You don't get the alert because the function returns right before it. Notice that typeof [] is "object" because all javascript Arrays are objects, only for primitive values (strings, numbers, undefined...) you get other values. You can test whether an object is an array with isArray (cross-browser jQuery).

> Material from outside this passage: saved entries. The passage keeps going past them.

(** C9: [batch_simplify] maps [_simplify] at the current level over the
    sentences, in order, and leaves the object (its level and its tables)
    as it was; only log lines are emitted. *)
Theorem batch_simplify_map st ss :
  exists log, batch_simplify ss st = (Ok (map (_simplify st) ss), log, st).
Proof.
  induction ss as [|s ss [log2 IH]]; [exists []; reflexivity|].
  destruct (simplify_sentence_run st s) as [log1 H1].
  cbn [batch_simplify]. unfold bind at 1. rewrite H1.
  unfold bind at 1. rewrite IH. eexists. reflexivity.
Qed.

(** C10: removal at level 4 deletes only the word, and the final strip
    only trims the ends: "he was tall" becomes "he  tall", with two
    spaces inside. *)
Theorem level4_keeps_double_space :
  _simplify (at_level 4) (L "he was tall") = L "he" ++ L "  " ++ L "tall".
Proof. vm_compute. reflexivity. Qed.

(** * Further properties of the simplifier *)

(** X1: from level 2 on, no stop word and no unnecessary adjective of the
    default tables is left in the result as a whole word, in any case. *)
Theorem level2to4_drops_removed_words (level : Z) (s w : text) :
  (2 <= level <= 4)%Z -> In w (removed_words default_config) ->
  ~ occurs_ci w (_simplify (at_level level) s).
Proof.
  intros Hl Hw Hocc. destruct (removed_words_lits w Hw) as [Hlit Hlow].
  apply (occurs_ci_tokenize w _ Hlit) in Hocc. rewrite Hlow in Hocc.
  pose proof (clean_In _ _ _ (clean_simplify level s Hl) Hocc) as H.
  rewrite (proj2 (mem_true_In _ _) Hw) in H. discriminate.
Qed.

Lemma level2to4_drops_removed_words_witness :
  (2 <= 3 <= 4)%Z /\ In (L "the") (removed_words default_config) /\
  ~ occurs_ci (L "the") (_simplify (at_level 3) (L "The cat is on THE mat")).
Proof.
  assert (H1 : (2 <= 3 <= 4)%Z) by lia.
  assert (H2 : In (L "the") (removed_words default_config)) by (left; reflexivity).
  split; [exact H1 | split; [exact H2 | exact (level2to4_drops_removed_words 3 _ _ H1 H2)]].
Defined.



(** X3: joining the tokens of a sentence with single spaces, as level 2
    does, and tokenizing again gives the same tokens. *)
Theorem tokenize_join_tokens s : tokenize (join (L " ") (tokenize s)) = tokenize s.
Proof.
  rewrite tokenize_join_space. apply concat_map_tokens.
  intros t Ht. exact (tokenize_token s t Ht).
Qed.

(** X4: on the token sequence, [convert_numbers] replaces every token that
    is a number word by the digits of its value and keeps every other
    token, in order. *)
Theorem convert_numbers_tokens s :
  tokenize (convert_numbers default_config s) =
  flat_map (lookup_token (number_mapping default_config)) (tokenize s).
Proof. apply tokenize_sub_table_ok. exact number_table_ok. Qed.

(** X5: [convert_numbers] is idempotent. *)
Theorem convert_numbers_idempotent s :
  convert_numbers default_config (convert_numbers default_config s) =
  convert_numbers default_config s.
Proof.
  unfold convert_numbers at 1. apply sub_table_id.
  - apply forallb_forall. intros kv Hkv. exact (proj1 (table_ok_key _ kv number_table_ok Hkv)).
  - intros kv Hkv Hocc. destruct (table_ok_key _ kv number_table_ok Hkv) as [Hw Hl].
    apply (occurs_ci_tokenize _ _ Hw) in Hocc. rewrite Hl in Hocc.
    exact (sub_table_ok_no_key _ s kv number_table_ok Hkv Hocc).
Qed.

(** X6: on the token sequence, [compress_max] drops exactly the forms of
    "be" and "have" and the relative pronouns it lists, and keeps every
    other token in order. *)
Theorem compress_max_tokens s :
  tokenize (compress_max s) = filter (fun t => negb (mem max_removed t)) (tokenize s).
Proof. apply tokenize_compress_max_filter. Qed.

(** X7: [compress_max] is idempotent. *)
Theorem compress_max_idempotent s : compress_max (compress_max s) = compress_max s.
Proof.
  set (x := compress_max s).
  assert (Hx : forall t, In t (tokenize x) -> mem max_removed t = false)
    by exact (tokenize_compress_max s).
  assert (Hsub : forall alts, forallb word_lit alts = true ->
            (forall t, mem max_removed t = false -> mem (map lower_s alts) t = false) ->
            forall y, tokenize y = tokenize x -> sub alts [] y = y).
  { intros alts Ha Hm y Hy. apply sub_go_id; [exact Ha | reflexivity |].
    intros t Ht. rewrite Hy in Ht. exact (Hm t (Hx t Ht)). }
  unfold compress_max at 1.
  assert (Hm : forall t, mem max_removed t = false ->
            mem aux_verbs t = false /\ mem have_verbs t = false /\ mem rel_pronouns t = false).
  { intros t H. unfold max_removed in H. rewrite !mem_app in H.
    destruct (mem aux_verbs t), (mem have_verbs t), (mem rel_pronouns t); simpl in H;
      try discriminate; repeat split. }
  rewrite (Hsub aux_verbs ltac:(reflexivity) (fun t H => proj1 (Hm t H)) x eq_refl).
  rewrite (Hsub have_verbs ltac:(reflexivity) (fun t H => proj1 (proj2 (Hm t H))) x eq_refl).
  rewrite (Hsub rel_pronouns ltac:(reflexivity) (fun t H => proj2 (proj2 (Hm t H))) x eq_refl).
  apply strip_idem.
Qed.

(** X8: [split_long_sentences] never adds, drops or reorders a word: the
    token sequence of its result is that of its input. *)
Theorem split_long_sentences_tokens s :
  tokenize (split_long_sentences s) = tokenize s.
Proof. apply tokenize_split_long_sentences. Qed.

(** X9: [remove_redundant_phrases] with the default table never brings in
    a word: every token of its result is a token of its input. *)
Theorem remove_redundant_phrases_incl s :
  incl (tokenize (remove_redundant_phrases default_config s)) (tokenize s).
Proof. apply sub_table_incl. exact redundant_table_within. Qed.

(** X10: every token of [convert_passive_to_active]'s result is a token of
    its input, or "does" where "is" and "by" were tokens of the input, or
    "do" where "are" and "by" were. *)
Theorem convert_passive_tokens s t :
  In t (tokenize (convert_passive_to_active s)) ->
  In t (tokenize s) \/
  (t = L "does" /\ In (L "is") (tokenize s) /\ In (L "by") (tokenize s)) \/
  (t = L "do" /\ In (L "are") (tokenize s) /\ In (L "by") (tokenize s)).
Proof.
  destruct passive_alts_words as [His [Hare [Hist Haret]]].
  rewrite forallb_forall in Hist, Haret.
  set (s1 := sub (passive_alts "is") (L "does") s).
  assert (H1 : forall u, In u (tokenize s1) ->
            In u (tokenize s) \/
            (u = L "does" /\ In (L "is") (tokenize s) /\ In (L "by") (tokenize s))).
  { intros u Hu. destruct (in_tokenize_sub_edge _ _ His s u Hu) as [H | [H [a [Ha Hinc]]]];
      [left; exact H | right].
    destruct H as [<- | []]. specialize (Hist a Ha). apply andb_prop in Hist as [Hi Hb].
    apply mem_true_In in Hi, Hb. split; [reflexivity | split; apply Hinc; assumption]. }
  intros Ht. unfold convert_passive_to_active in Ht. fold s1 in Ht.
  destruct (in_tokenize_sub_edge _ _ Hare s1 t Ht) as [H | [H [a [Ha Hinc]]]].
  - destruct (H1 t H) as [H' | H']; [left; exact H' | right; left; exact H'].
  - right. right. destruct H as [<- | []]. specialize (Haret a Ha).
    apply andb_prop in Haret as [Hi Hb]. apply mem_true_In in Hi, Hb.
    apply Hinc in Hi, Hb.
    destruct (H1 _ Hi) as [Hi' | [E _]]; [|discriminate E].
    destruct (H1 _ Hb) as [Hb' | [E _]]; [|discriminate E].
    split; [reflexivity | split; assumption].
Qed.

appreciate your assistance. Have updated the question and deleted the comments. The ones to FAngel was referring to what I tried earlier (obsolete). There is no issue with undefined objetcs anymore. Current problem is that I would like to implement the $.grep() you showed me. Thx, Andi
It seems good to me, but place the alert either before the for-loop or after the $.grep. If you don't get the correct search results, you also might adapt your searcharray creating, currently the words might contain whitespaces etc.
1 
var rezepte = [
{ "name" : "Eierkopf" , "zutaten" : ["Eier", "Zucker"] , "zubereitung" : "alles schön mischen." },
{ "name" : "Käseschnitte" , "zutaten" : ["Käse", "Brot", "Paprika"] , "zubereitung" : "Käse drauf und in den Ofen" },
{ "nme" : "Gemüse-Auflauf" , "zutaten" : ["Lauch"] , "zubereitung" : "1. schneiden 2. Kochen 3. essen" }
];

function search() {
    var search = $("#searchfield").val(); // returns string
    var searcharray = search.split(',');
    if (searcharray == "") {
        check = $.isArray(searcharray);
        alert(check); // true
        return rezepte;
    } else { 
        var result = [];
        alert("till here fine");
        result = $.grep(rezepte, function(rezept) {
            for (var i=0; i<searcharray.length; i++) {
                if ($.inArray(searcharray[i], rezept.zutaten) != -1)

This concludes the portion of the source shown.